Literature DB >> 7900853

Molecular characterization of renal calcium channel beta-subunit transcripts.

A S Yu1, M Boim, S C Hebert, A Castellano, E Perez-Reyes, J Lytton.   

Abstract

An apical, hormone-regulated, calcium entry channel in the distal convoluted tubule and/or connecting tubule (DCT/CNT) is thought to play an important role in controlling renal calcium excretion. We previously identified a gene transcript encoding the pore-forming alpha 1-subunit of a calcium channel (alpha 1A, or CaCh4) which may be a candidate for such a molecule. The properties of voltage-dependent calcium channels are known to be modulated by their beta-subunits.
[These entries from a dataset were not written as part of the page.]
Lemma extent_insert s s' l p e e' q n :
  pools s !! p = Some e -> size_ e' = size_ e -> pools s' = <[p := e']> (pools s) -> extent s' l q n <-> extent s l q n.
Proof.
  intros E Es Ep. unfold extent. rewrite Ep. destruct (decide (q = p)) as [->|]; [rewrite lookup_insert_eq, E|by rewrite lookup_insert_ne].
  split; intros (Hq & f & [= <-] & Hn); (split; [done|]); eexists; (split; [done|congruence]).
Qed.

(** The run at [a] is in use, in the pool [p]. *)
Definition owner (s : State) (occ : list Z) (p a : Z) : Prop := p ∈ occ /\ exists e, pools s !! p = Some e /\ used e a.

Lemma pk_some s full part free p : pools_ok s full part free -> p ∈ full ++ part \/ p ∈ free -> is_Some (pools s !! p).
Proof. intros Hk [Hp|Hp]; [apply (dll_dom _ _ _ _ (pk_occ _ _ _ _ Hk) p Hp)|apply (dll_dom _ _ _ _ (pk_free _ _ _ _ Hk) p Hp)]. Qed.

Lemma pk_null s full part free p : pools_ok s full part free -> p ∈ full ++ part \/ p ∈ free -> p <> 0.
Proof. intros Hk [Hp|Hp] ->; [apply (dll_null _ _ _ _ (pk_occ _ _ _ _ Hk) Hp)|apply (dll_null _ _ _ _ (pk_free _ _ _ _ Hk) Hp)]. Qed.

(** The pages of two pools do not overlap, and a page is in use in one pool at most. *)
Lemma owner_bounds s full part free p a :
  pools_ok s full part free -> owner s (full ++ part) p a -> 0 < a /\ (4096 | a) /\ p + 4096 <= a /\ a + 4096 < 2 ^ 64.
Proof.
  intros Hk (Hp & e & E & Hu). pose proof (pk_ok _ _ _ _ Hk p e (or_introl Hp) E) as He.
  pose proof (page_bounds p e a He (proj1 Hu)). tauto.
Qed.

Lemma owner_unique s full part free p q a :
  pools_ok s full part free -> owner s (full ++ part) p a -> owner s (full ++ part) q a -> p = q.
Proof.
  intros Hk (Hp & e & E & Hu) (Hq & f & F & Hv). destruct (decide (p = q)); [done|exfalso].
  pose proof (page_bounds p e a (pk_ok _ _ _ _ Hk p e (or_introl Hp) E) (proj1 Hu)).
  pose proof (page_bounds q f a (pk_ok _ _ _ _ Hk q f (or_introl Hq) F) (proj1 Hv)).
  destruct (pk_apart _ _ _ _ Hk p q e f); try by left. all: try done; lia.
Qed.

(** No header of a pool is in a page that is in use. *)
Lemma owner_pool s full part free p a q :
  pools_ok s full part free -> owner s (full ++ part) p a -> q ∈ full ++ part \/ q ∈ free -> ~ (a <= q < a + 4096).
Proof.
  intros Hk (Hp & e & E & Hu) Hq Hin. pose proof (page_bounds p e a (pk_ok _ _ _ _ Hk p e (or_introl Hp) E) (proj1 Hu)).
  destruct (decide (p = q)) as [->|Hne]; [lia|]. destruct (pk_some _ _ _ _ q Hk Hq) as [f F].
  pose proof (po_size _ _ (pk_ok _ _ _ _ Hk q f Hq F)). destruct (pk_apart _ _ _ _ Hk p q e f); try by left. all: try done; lia.
Qed.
To identify the accessory beta-subunit of DCT/CNT calcium channels, degenerate primers based on published beta-subunit sequences were used to amplify rat kidney cDNA by the polymerase chain reaction (PCR), and the products were subcloned and sequenced. Alternatively spliced transcripts of three beta-subunit genes (beta 2, beta 3, and beta 4) were identified. Northern blot analysis indicated that beta 4-subunit is preferentially expressed in kidney cortex. Transcripts of all three beta-subunit genes were detected by PCR in microdissected nephron segments, but only beta 4-subunit was found in DCT/CNT. As the beta 4- and alpha 1A-subunits colocalize to the DCT/CNT, we hypothesize that they may be constituent subunits of a renal calcium channel regulated by a hormone(s).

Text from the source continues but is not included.